In the afternoon of December 1st, recently, some netizens reported that they were in Baidu Search "QQ E-mail", and the result ranked first was actually a hacking website. In response, Baidu officially responded that it found that the relevant website did have unauthorized violations of the landing page for fishing hacking, and the website was closed and reported.
In Baidu search "QQ mailbox", the advertisement of the hacking website appeared.
The following is a Baidu statement:
In response to some users' feedback on the "QQ E-mail" problem, we found that the relevant website does have unauthorized violations of the landing page for phishing hacking. We have sealed the website
The public security organ reported the case. We apologize for this situation! In accordance with Baidu's rights protection mechanism, we will communicate the follow-up protection plan with the victims.
If a netizen clicks on the reputation V search result in Baidu and encounters counterfeiting, phishing fraud and losses, he can apply for equity protection. Baidu's website is https://baozhang.baidu.com/guarantee/, or send an email to firstname.lastname@example.org.
In the future, we will continue to strengthen the supervision and inspection strategy, and increase penalties for illegal customers. Welcome everyone to supervise the report and criticize the suggestions!
After Baidu, 360 search also appeared paid advertising promotion QQ mailbox phishing website
A few days ago, some netizens found that when they searched for QQ mailboxes in Baidu, the top-paid advertisements turned out to be phishing websites. Users who entered the account and passwords would be stolen. Baidu has removed the phishing website advertisement after receiving user feedback. Baidu explained that the payment promotion customer arbitrarily modified the landing page to jump to the phishing website. Later, some netizens found that there was also a phishing website targeting QQ mailboxes in the 360 search. The same paid payment promotion appeared at the top of the search results.
Sina Weibo users@CuvageScreenshot of:
The promotion advertisement that appears when the netizen searches for QQ mailbox login is fishing. After clicking, it will jump to the new website to trick the user into entering the account password.
What's more funny is that this netizen also uses 360 security guards. As a result, when the phishing website is opened, it can automatically identify the page as a security risk. Since 360 security guards can detect the risk, how can this phishing website continue to promote? This is my own product to face.
The phishing website was not found during the Blue Point network test but there are new ones:
Blue Point.com has not seen this paid promotion phishing website when it is tested in 360. However, the word QQ login is not visible. 360 Search for the computer version of the search keyword mailbox. At present, there is no phishing website for paying promotion, but the phishing website appears again after changing to mobile search.

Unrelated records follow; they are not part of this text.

(* ===== verification/_CoqProject ===== *)
-Q . S2P
Prelude.v
Js.v
JsString.v
Regex.v
Bytes.v
Zod.v
Constants.v
Schemas.v
Ccc.v
Blake2b.v
Sha256.v
CccRef.v
Wire.v
Protocol.v
Codec.v
Digest.v
Vectors.v
Manifests.v
State.v
Base64.v
Effects.v
Json.v
JsonLaws.v
Storage.v
Chain.v
Spending.v
Abi.v
Vm.v
Lock.v
Molecule.v
Unlock.v
Approval.v
OneKey.v
Verifier.v
Assertion.v
PostQuantum.v
Acceptance.v
Passkey.v
Account.v
Artifacts.v
Bundle.v
Build.v
Deployment.v
Publish.v
Atomic.v
Bootstrap.v
Creation.v
Service.v
Requests.v
Completion.v
Http.v
Api.v
Wizard.v
Steps.v
Session.v
Sessions.v
Pages.v
Review.v
Host.v
Exporter.v
Exported.v
Process.v
Provisioning.v
Startup.v
Samples.v
Witnesses.v
ToolWitnesses.v
ServerWitnesses.v
ClientWitnesses.v
SessionWitnesses.v
Machine.v
ContractWitnesses.v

As shown below: The second paid promotion result is the phishing website when searching for keyword mailboxes. After clicking, it is also the password for jumping to the new spoofing user.
These phishing sites look almost identical, completely spoofing the QQ mailbox interface to induce users to enter accounts and passwords and then jump again. For the user, after entering the account password for the first time and clicking Login, the input box will appear again. It is estimated that the user will think that he has just logged in and failed to log in again. After re-entering the password, you can log in to the real QQ mailbox official website this time, but this time the account password has actually been sent to the black team.

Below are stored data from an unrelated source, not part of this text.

(* ===== verification/CccRef.v ===== *)
(** * A concrete chain library

    An instance of [Ccc] with the chain's real hash and serialization formats:
    the theorems' hypotheses hold for it, and the test vectors of the
    repository can be recomputed with it. Address parsing is a stand-in that
    maps every address with the right prefix to one fixed lock. *)

From S2P Require Import Prelude Js JsString Regex Bytes Ccc Blake2b.
From Stdlib Require Import Ascii.

(** ** Serialization formats *)

Definition hex_text_bytes (s : string) : bytes :=
  match bytesFromHex s with Ok b => b | Throw _ => [] end.

Definition u32b (z : Z) : bytes := le_bytes 4 z.

Fixpoint offsets (start : Z) (fields : list bytes) : bytes :=
  match fields with
  | [] => []
  | f :: fs => u32b start ++ offsets (start + len f) fs
  end.
(** A table or dynamic vector: total size, one offset per field, the fields. *)
Definition table (fields : list bytes) : bytes :=
  let header := 4 + 4 * len fields in
  u32b (header + len (concat fields)) ++ offsets header fields ++ concat fields.
Definition fixvec (items : list bytes) : bytes := u32b (len items) ++ concat items.
Definition bytes_item (b : bytes) : bytes := u32b (len b) ++ b.
Definition opt_item (o : option string) : bytes :=
  match o with None => [] | Some s => bytes_item (hex_text_bytes s) end.

Definition wa_encode (w : WitnessArgs) : bytes :=
  table [opt_item (wa_lock w); opt_item (wa_inputType w); opt_item (wa_outputType w)].

Definition opt_decode (b : bytes) : option (option string) :=
  match b with
  | [] => Some None
  | _ =>
      if (4 <=? length b)%nat && (le_value (take 4 b) =? len b - 4)
      then Some (Some (hexFromBytes (drop 4 b))) else None
  end.
Definition wa_decode (b : bytes) : option WitnessArgs :=
  let at4 i := le_value (subarray b i (i + 4)) in
  let n := Z.to_nat (at4 0%nat) in
  let o1 := Z.to_nat (at4 4%nat) in
  let o2 := Z.to_nat (at4 8%nat) in
  let o3 := Z.to_nat (at4 12%nat) in
  if (16 <=? length b)%nat && (n =? length b)%nat && (o1 =? 16)%nat &&
     (o1 <=? o2)%nat && (o2 <=? o3)%nat && (o3 <=? n)%nat
  then match opt_decode (subarray b o1 o2), opt_decode (subarray b o2 o3),
             opt_decode (subarray b o3 n) with
       | Some l, Some i, Some o => Some (Build_WitnessArgs l i o)
       | _, _, _ => None
       end
  else None.

Definition hash_type_byte (t : string) : Z :=
  if String.eqb t "type" then 1 else if String.eqb t "data1" then 2
  else if String.eqb t "data2" then 4 else 0.
Definition script_bytes (s : Script) : bytes :=
  table [hex_text_bytes (codeHash s); [byte_of_Z (hash_type_byte (hashType s))];
         bytes_item (hex_text_bytes (args s))].
Definition outpoint_bytes (o : OutPoint) : bytes :=
  hex_text_bytes (op_txHash o) ++ u32b (op_index o).
Definition celldep_bytes (d : CellDep) : bytes :=
  outpoint_bytes (cd_outPoint d) ++
  [byte_of_Z (if String.eqb (cd_depType d) "code" then 0 else 1)].
Definition input_bytes (i : CellInput) : bytes :=
  le_bytes 8 (in_since i) ++ outpoint_bytes (in_previousOutput i).
Definition output_bytes (o : CellOutput) : bytes :=
  table [le_bytes 8 (co_capacity o); script_bytes (co_lock o);
         match co_type o with None => [] | Some s => script_bytes s end].
Definition raw_tx_bytes (tx : Transaction) : bytes :=
  table [u32b 0; fixvec (celldep_bytes <$> tx_cellDeps tx); fixvec [];
         fixvec (input_bytes <$> tx_inputs tx); table (output_bytes <$> tx_outputs tx);
         table ((bytes_item ∘ hex_text_bytes) <$> tx_outputsData tx)].
Definition tx_bytes (tx : Transaction) : bytes :=
  table [raw_tx_bytes tx; table ((bytes_item ∘ hex_text_bytes) <$> tx_witnesses tx)].

Definition script_size (s : Script) : Z := 33 + hex_bytes_len (args s).

Definition SECP_LOCK : Script := {|
  codeHash := "0x9bd7e06f3ecf4be0f2fcd2188b23f1b9fcc88e5d4b65a8637b17723bbda3cce8";
  hashType := "type"; args := "0x36c329ed630d6ce750712a477543672adab57f4c" |}.

#[export] Instance ccc_ref : Ccc := {|
  ckb_digest := blake2b;
  hashCkb := λ b, hexFromBytes (blake2b b);
  hashCkb_hex := λ s,
    b ← (if String.eqb s "0x" then Ok [] else bytesFromHex s);
    Ok (hexFromBytes (blake2b b));
  bytesFrom := λ s, if String.eqb s "0x" then Ok [] else bytesFromHex s;
  hexFrom := hexFromBytes;
  hexFrom_hex := λ s,
    b ← (if String.eqb s "0x" then Ok [] else bytesFromHex s); Ok (hexFromBytes b);
  WitnessArgs_from := Ok;
  WitnessArgs_toBytes := wa_encode;
  WitnessArgs_fromBytes := λ b, from_option_or (Error "malformed table") (wa_decode b);
  Script_from := λ s, Ok s;
  Script_hash := λ s, hexFromBytes (blake2b (script_bytes s));
  Script_eq := λ a b, bool_decide (a = b);
  OutPoint_eq := λ a b, bool_decide (a = b);
  CellDep_from := Ok;
  Transaction_from := Ok;
  Transaction_clone := id;
  Transaction_hash := λ tx, hexFromBytes (blake2b (raw_tx_bytes tx));
  estimateFee := λ tx rate, ((len (tx_bytes tx) + 4) * rate + 999) / 1000;
  occupiedSize := λ o, 8 + script_size (co_lock o) +
    match co_type o with None => 0 | Some s => script_size s end;
  hashTypeId := λ i k, hexFromBytes (blake2b (input_bytes i ++ le_bytes 8 k));
  Address_fromString := λ a prefix,
    if startsWith prefix a then Ok SECP_LOCK else Throw (Error "unknown address prefix");
|}.

(** ** It satisfies the interface *)

Lemma ref_bytesFrom b :
  (if String.eqb (hexFromBytes b) "0x" then Ok [] else bytesFromHex (hexFromBytes b)) = Ok b.
Proof.
  destruct b as [|x b]; [done|].
  destruct (String.eqb_spec (hexFromBytes (x :: b)) "0x") as [H|_].
  - by apply (hexFromBytes_inj (x :: b) []) in H.
  - by apply bytesFromHex_of_bytes.
Qed.

Lemma hex_text_bytes_of b : hex_text_bytes (hexFromBytes b) = b.
Proof.
  destruct b; [done|]. unfold hex_text_bytes. by rewrite bytesFromHex_of_bytes.
Qed.

Lemma len_offsets s fs : len (offsets s fs) = 4 * len fs.
Proof.
  revert s. induction fs as [|f fs IH]; intros s; [done|]. cbn [offsets].
  unfold u32b. rewrite len_app, len_le_bytes, IH, len_cons. lia.
Qed.

Lemma len_table fs : len (table fs) = 4 + 4 * len fs + len (concat fs).
Proof. unfold table, u32b. rewrite !len_app, len_le_bytes, len_offsets. lia. Qed.

Lemma len_opt_item o : opt_hex_text o → len (opt_item o) = opt_size o.
Proof.
  destruct o as [s|]; [|done]. intros H. destruct (H s eq_refl) as [b ->].
  unfold opt_item, bytes_item, u32b, opt_size.
  by rewrite len_app, len_le_bytes, hex_text_bytes_of, hex_bytes_len_of.
Qed.

Lemma len_wa_encode w : wa_ok w → len (wa_encode w) = wa_size w.
Proof.
  intros (Hl & Hi & Ho & _). unfold wa_encode, wa_size. rewrite len_table.
  cbn [concat]. rewrite !len_app, !len_opt_item by done. unfold len. simpl. lia.
Qed.

Lemma opt_decode_item o :
  opt_hex_text o → opt_size o < 2 ^ 32 → opt_decode (opt_item o) = Some o.
Proof.
  destruct o as [s|]; [|done]. intros H Hs. destruct (H s eq_refl) as [b ->].
  unfold opt_size in Hs. rewrite hex_bytes_len_of in Hs.
  unfold opt_item, bytes_item. rewrite hex_text_bytes_of.
  pose proof (len_nonneg b).
  assert (Hlen : length (u32b (len b) ++ b) = (4 + length b)%nat) by done.
  unfold opt_decode. destruct (u32b (len b) ++ b) as [|x l] eqn:E; [done|].
  rewrite <- E in *. rewrite Hlen, (proj2 (Nat.leb_le _ _)) by lia. cbn [andb].
  rewrite take_app_le, take_ge by done. unfold u32b at 1.
  rewrite le_value_bytes, Z.mod_small by (simpl; lia).
  rewrite len_app. unfold u32b at 1. rewrite len_le_bytes, (proj2 (Z.eqb_eq _ _)) by lia.
  by rewrite (drop_app_length' (u32b (len b)) b 4).
Qed.

Lemma opt_decode_inv b o :
  opt_decode b = Some o → opt_hex_text o ∧ opt_size o = len b.
Proof.
  unfold opt_decode. destruct b as [|x b]; [intros [= <-]; split; [by intros ?|done]|].
  destruct (_ && _) eqn:E; [|done]. apply andb_true_iff in E as [E1%Nat.leb_le _].
  intros [= <-]. split; [intros s [= <-]; eauto with js|].
  unfold opt_size. rewrite hex_bytes_len_of. unfold len. rewrite length_drop. simpl length in *. lia.
Qed.

Lemma subarray_app pre x post a b :
  length pre = a → b = (a + length x)%nat → subarray (pre ++ x ++ post) a b = x.
Proof.
  intros <- ->. unfold subarray. rewrite drop_app_length.
  replace (length pre + length x - length pre)%nat with (length x) by lia.
  apply take_app_length.
Qed.

Lemma opt_size_nonneg o : 0 <= opt_size o.
Proof. destruct o; simpl; unfold hex_bytes_len; lia. Qed.

Lemma le_value_u32 z : 0 <= z < 2 ^ 32 → le_value (u32b z) = z.
Proof. intros H. unfold u32b. rewrite le_value_bytes. by apply Z.mod_small. Qed.

Lemma wa_decode_encode w : wa_ok w → wa_decode (wa_encode w) = Some w.
Proof.
  intros Hw. pose proof (len_wa_encode w Hw) as Hlen.
  destruct Hw as (Hl & Hi & Ho & Hsz). unfold wa_size in Hsz, Hlen.
  pose proof (len_opt_item _ Hl) as Ll. pose proof (len_opt_item _ Hi) as Li.
  pose proof (len_opt_item _ Ho) as Lo.
  pose proof (opt_size_nonneg (wa_lock w)). pose proof (opt_size_nonneg (wa_inputType w)).
  pose proof (opt_size_nonneg (wa_outputType w)).
  set (l := opt_item (wa_lock w)) in *. set (i := opt_item (wa_inputType w)) in *.
  set (o := opt_item (wa_outputType w)) in *.
  set (nl := opt_size (wa_lock w)) in *. set (ni := opt_size (wa_inputType w)) in *.
  set (no := opt_size (wa_outputType w)) in *.
  set (total := 16 + nl + ni + no) in *.
  assert (He : wa_encode w = u32b total ++ u32b 16 ++ u32b (16 + nl) ++
    u32b (16 + nl + ni) ++ l ++ i ++ o).
  { unfold wa_encode, table. fold l i o. change (4 + 4 * len [l; i; o]) with 16.
    cbn [offsets concat]. rewrite !app_nil_r, <- !app_assoc. rewrite Ll, Li.
    replace (16 + len (l ++ i ++ o)) with total; [done|].
    rewrite !len_app, Ll, Li, Lo. unfold total. lia. }
  set (bs := wa_encode w) in *.
  assert (Hl32 : ∀ z, length (u32b z) = 4%nat) by (intros; apply length_le_bytes).
  assert (Hll : length l = Z.to_nat nl) by (unfold len in Ll; lia).
  assert (Hli : length i = Z.to_nat ni) by (unfold len in Li; lia).
  assert (Hlo : length o = Z.to_nat no) by (unfold len in Lo; lia).
  assert (Hlb : length bs = Z.to_nat total) by (unfold len in Hlen; lia).
  assert (A0 : subarray bs 0 4 = u32b total) by (rewrite He; by apply (subarray_app [])).
  assert (A1 : subarray bs 4 8 = u32b 16) by (rewrite He; by apply subarray_app).
  assert (A2 : subarray bs 8 12 = u32b (16 + nl)).
  { rewrite He. rewrite (app_assoc (u32b total)). by apply subarray_app. }
  assert (A3 : subarray bs 12 16 = u32b (16 + nl + ni)).
  { rewrite He. rewrite (app_assoc (u32b total)), (app_assoc (u32b total ++ _)).
    by apply subarray_app. }
  assert (B : subarray bs 16 (Z.to_nat (16 + nl)) = l ∧
    subarray bs (Z.to_nat (16 + nl)) (Z.to_nat (16 + nl + ni)) = i ∧
    subarray bs (Z.to_nat (16 + nl + ni)) (Z.to_nat total) = o).
  { rewrite He.
    rewrite (app_assoc (u32b total)), (app_assoc (u32b total ++ _)),
      (app_assoc ((u32b total ++ _) ++ _)). set (hd := ((u32b total ++ _) ++ _) ++ _).
    assert (Hhd : length hd = 16%nat) by by unfold hd; rewrite !length_app, !Hl32.
    split_and!.
    - apply subarray_app; lia.
    - rewrite (app_assoc hd). apply subarray_app; rewrite ?length_app; lia.
    - rewrite (app_assoc hd), (app_assoc (hd ++ l)), <- (app_nil_r o) at 1.
      apply subarray_app; rewrite ?length_app; simpl; lia. }
  destruct B as (B1 & B2 & B3).
  unfold wa_decode. change (0 + 4)%nat with 4%nat. change (4 + 4)%nat with 8%nat.
  change (8 + 4)%nat with 12%nat. change (12 + 4)%nat with 16%nat.
  rewrite A0, A1, A2, A3, !le_value_u32 by lia. rewrite Hlb.
  change (Z.to_nat 16) with 16%nat. rewrite B1, B2, B3.
  rewrite !(proj2 (Nat.leb_le _ _)) by lia. rewrite !Nat.eqb_refl. cbn [andb].
  unfold l, i, o. rewrite !opt_decode_item by (done || lia). by destruct w.
Qed.

Lemma wa_decode_inv b w : wa_decode b = Some w → wa_ok w.
Proof.
  unfold wa_decode. change (0 + 4)%nat with 4%nat.
  pose proof (le_value_range (subarray b 0 4)) as Hr.
  assert (Hs : len (subarray b 0 4) <= 4).
  { unfold len, subarray. rewrite length_take. lia. }
  assert (Hn : le_value (subarray b 0 4) < 2 ^ 32).
  { eapply Z.lt_le_trans; [apply Hr|]. apply (Z.pow_le_mono_r 256 _ 4); lia. }
  revert Hn. generalize (le_value (subarray b 0 4)) as n.
  generalize (Z.to_nat (le_value (subarray b 4 (4 + 4)))) as o1.
  generalize (Z.to_nat (le_value (subarray b 8 (8 + 4)))) as o2.
  generalize (Z.to_nat (le_value (subarray b 12 (12 + 4)))) as o3.
  intros o3 o2 o1 n Hn. destruct (_ && _) eqn:E; [|done].
  rewrite !andb_true_iff, !Nat.leb_le, !Nat.eqb_eq in E.
  destruct E as (((((E1 & E2) & E3) & E4) & E5) & E6).
  destruct (opt_decode (subarray b o1 o2)) as [l|] eqn:D1; [|done].
  destruct (opt_decode (subarray b o2 o3)) as [i|] eqn:D2; [|done].
  destruct (opt_decode (subarray b o3 _)) as [o|] eqn:D3; [|done].
  intros [= <-].
  apply opt_decode_inv in D1 as [? D1], D2 as [? D2], D3 as [? D3].
  repeat split; try done. unfold wa_size. simpl. rewrite D1, D2, D3.
  unfold len, subarray. rewrite !length_take, !length_drop. lia.
Qed.

Lemma ref_hash_spec b : ∃ d, length d = 32%nat ∧ hexFromBytes (blake2b b) = hexFromBytes d.
Proof. eauto using blake2b_len. Qed.

#[export] Instance ccc_ref_laws : CccLaws.
Proof.
  constructor; intros; simpl; try done.
  - apply ref_bytesFrom.
  - by rewrite ref_bytesFrom.
  - by apply len_wa_encode.
  - by rewrite wa_decode_encode.
  - apply from_option_or_Ok in H. by eapply wa_decode_inv.
  - apply ref_hash_spec.
  - apply bool_decide_eq_true.
  - apply bool_decide_eq_true.
  - apply ref_hash_spec.
  - apply ref_hash_spec.
Qed.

It is estimated that all the same black production team is behind the scenes:
Both Baidu and 360 search for paid promotion require qualification certification, that is, it is necessary to submit a business license for review before it can be promoted. However, it is not difficult for the black production team to find an account that has passed the qualification certification, including the existence of a ghost within the enterprise or direct hacking. Therefore, these phishing websites can enter the top search engine in China for promotion, and fraudulently obtain user account passwords.
Screenshot of the record query provided by the webmaster's house:
The registrant contact email address of this phishing website is a pinyin: the sale of the record domain name. It is also estimated that the blacksmiths specifically sold these already filed domain names to the black production team. After all, it is impossible for people to use their own real information to record the website and use it as a phishing website.
Where is the lack of Baidu and 360 search:
The statement issued by Baidu indicates that the promoters arbitrarily modify the landing page for fishing. This is also true because it can be arbitrarily jumped through the webpage code form. The 360 search for this phishing site should be similar, but the two search engines apparently did not do the daily secondary review. If you conduct a random second review, you will find that the landing page has been redirected to the phishing website. It is natural that you should immediately mark the number and stop promoting it.
However, the two same problems indicate that there are problems in both companies, and most users cannot distinguish between phishing websites and cannot give feedback at all. Just relying on user feedback seems to be a big joke. After all, thousands of keywords have been promoted and how many words can be discovered by dedicated users?